On May 1, 2017, California's First District Court of Appeals issued its opinion in Clary v. City of Crescent City. The Court rejected all of the plaintiff's numerous legal challenges to the City's nuisance ordinance, resolution to find a nuisance on his property, and proceedings to abate the nuisance.
The plaintiff, a resident of the State of Washington, owned eight vacant lots in Crescent City acquired through foreclosure in 1998. One lot is paved and the rest are covered in vegetation. In May 2010, the City's code enforcement officer served notice to the plaintiff that his properties violated the City's nuisance ordinance, which proscribes "overgrown, dead, decayed, or hazardous vegetation" that "[m]ay harbor rats, vermin or other disease carriers," "is an obstruction to… traffic," "constitutes an unsightly appearance" or "constitutes an attractive nuisance." The plaintiff contended that the overgrowth was naturally beautiful vegetation, providing shelter and foraging for birds and wildlife, and contributing to the environment.
The officer required the plaintiff to cut back, mow, or till under the vegetation to avoid formal abatement procedures. The plaintiff did not do so; a public hearing was held in February 2011, where the City Council determined there was a nuisance on his property pursuant to the City's ordinance. In March of 2011, the plaintiff petitioned for relief in superior court. The City responded to the plaintiff's claims in August 2011 with a copy of the administrative record.
The City afterward sent the plaintiff a notice of a weed and rubbish abatement cost report and notice for a hearing in May of 2012. The plaintiff did not appear at this hearing, instead sending his objections on the day of the hearing by fax. At the hearing, the City Council considered and rejected the plaintiff's objections and chose a bidder for abatement services. The costs for the services were funded by a special assessment on the plaintiff's properties.
The superior court ruled in favor of the City in October 2014. The plaintiff appealed.
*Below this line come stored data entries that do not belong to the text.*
(** One turn of the loop over frames. *)
Definition process_frame (aecm : AecMobile) (sg : Signals) (i : Z) : option (Z * AecMobile * Signals) :=
  let* (farend, aecm) := next_far_frame aecm i in
  let* aecm :=
    if ((i =? 0) && (sampFreq aecm =? 8000)) || ((i =? 1) && (sampFreq aecm =? 16000))
    then WebRtcAecm_EstBufDelay aecm (msInSndCardBuf aecm) else Some aecm in
  let* noisy := sg_noisy sg in
  let* noisy := frame_at noisy (FRAME_LEN * i) in
  let* clean := match sg_clean sg with
                | Some clean => let* clean := frame_at clean (FRAME_LEN * i) in Some (Some clean)
                | None => Some None
                end in
  let* mem := out_memory sg in
  let* out := frame_at mem (FRAME_LEN * i) in
  let* (r, core, out) := WebRtcAecm_ProcessFrame (aecmCore aecm) farend noisy clean out in
  let* mem := memcpy mem (FRAME_LEN * i) out 0 FRAME_LEN in
  Some (r, aecm <| aecmCore := core |>, set_out sg mem).

Fixpoint process_frames (n : nat) (i : Z) (aecm : AecMobile) (sg : Signals) : option (Z * AecMobile * Signals) :=
  match n with
  | O => Some (0, aecm, sg)
  | S n =>
      let* (r, aecm, sg) := process_frame aecm sg i in
      if r =? -1 then Some (-1, aecm, sg) else process_frames n (i + 1) aecm sg
  end.

(** The sound card delay, limited, with the warning that it had to be. *)
Definition limit_delay (ms : Z) : Z * Z :=
  if ms <? 0 then (AECM_BAD_PARAMETER_WARNING, 0)
  else if ms >? 500 then (AECM_BAD_PARAMETER_WARNING, 500)
  else (0, ms).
The plaintiff levied numerous legal claims against the City's enforcement of the nuisance ordinance, the City's administrative proceedings to abate the nuisance, and the validity of the ordinance itself. The court rejected all of the plaintiff's claims.
First, the plaintiff complained that the City's enforcement of the ordinance should be enjoined because the City had dropped nuisance complaints before in 2007. However, the court noted that the plaintiff had not shown how he relied on the dropped charges and would consequently suffer injustice, a necessary element for his claim. His defense that the City had delayed enforcement and thus acquiesced to its state was similarly unavailing; the defense was not available where it would nullify an important policy adopted for the benefit of the public.
The plaintiff also attempted to argue the City's ordinance and administrative proceedings were unconstitutional. The court rejected these claims as well. When read in context, the ordinance's use of "unsightly appearance" was not unconstitutionally vague as the plaintiff contended. The ordinance specified that it was specifically "overgrown, dead, decayed or hazardous" vegetation that would constitute an "unsightly appearance," all words that an average citizen could easily understand. The court also found no constitutional concerns with the City's special assessment on plaintiff's property to pay for the nuisance abatement; the Constitution was concerned with special assessments conferred for a benefit to the property, whereas here the plaintiff's property was assessed for what he considered a detriment to his property, the clearing of the offending outgrowth.
The court also held in the City's favor on plaintiff's claim that the ordinance violated state statutes. The plaintiff claimed the ordinance conflicted with Civil Code § 3479, which provides specific definitions nuisances. The court surmised that the plaintiff was incorrect, as the nuisance definition in § 3479 included "[a]nything which is.. indecent or offensive to the senses." The court concluded that this language authorized the text of the ordinance.
But the court was able to hold for the City using a broader argument. The court noted that Government Code § 38771 delegates authority to city legislative bodies to declare what constitutes a nuisance. The court concluded that § 3479 only defines certain nuisances with greater particularity and does not define the limits of what may be declared a nuisance under municipal law. The court went another step further, affirming that the police powers granted by article XI, section 7 of the California Constitution are broad enough to encompass aesthetic concerns of excessive vegetation overgrowth.
Guidance for Cities and Counties
The court's decision gives cities and counties a greater amount of freedom in nuisance abatement. Cities can fashion their ordinances with an eye for aesthetic concerns as long as they identify what is the cause of those concerns, such as overgrown vegetation. Cities have broad discretion in defining what exactly constitutes a nuisance, which the court affirmed as part-and-parcel of the police power delegated to cities by the California Constitution. Cities and counties can rest assured that failing to immediately enforce its nuisance ordinances will not bar abatement proceedings absent extraordinary circumstances. Finally, the court also gave great weight to the evidence presented to the city in its abatement proceedings against the plaintiff's properties, so cities and counties can comfortably rely on well-developed evidence records developed in their proceedings.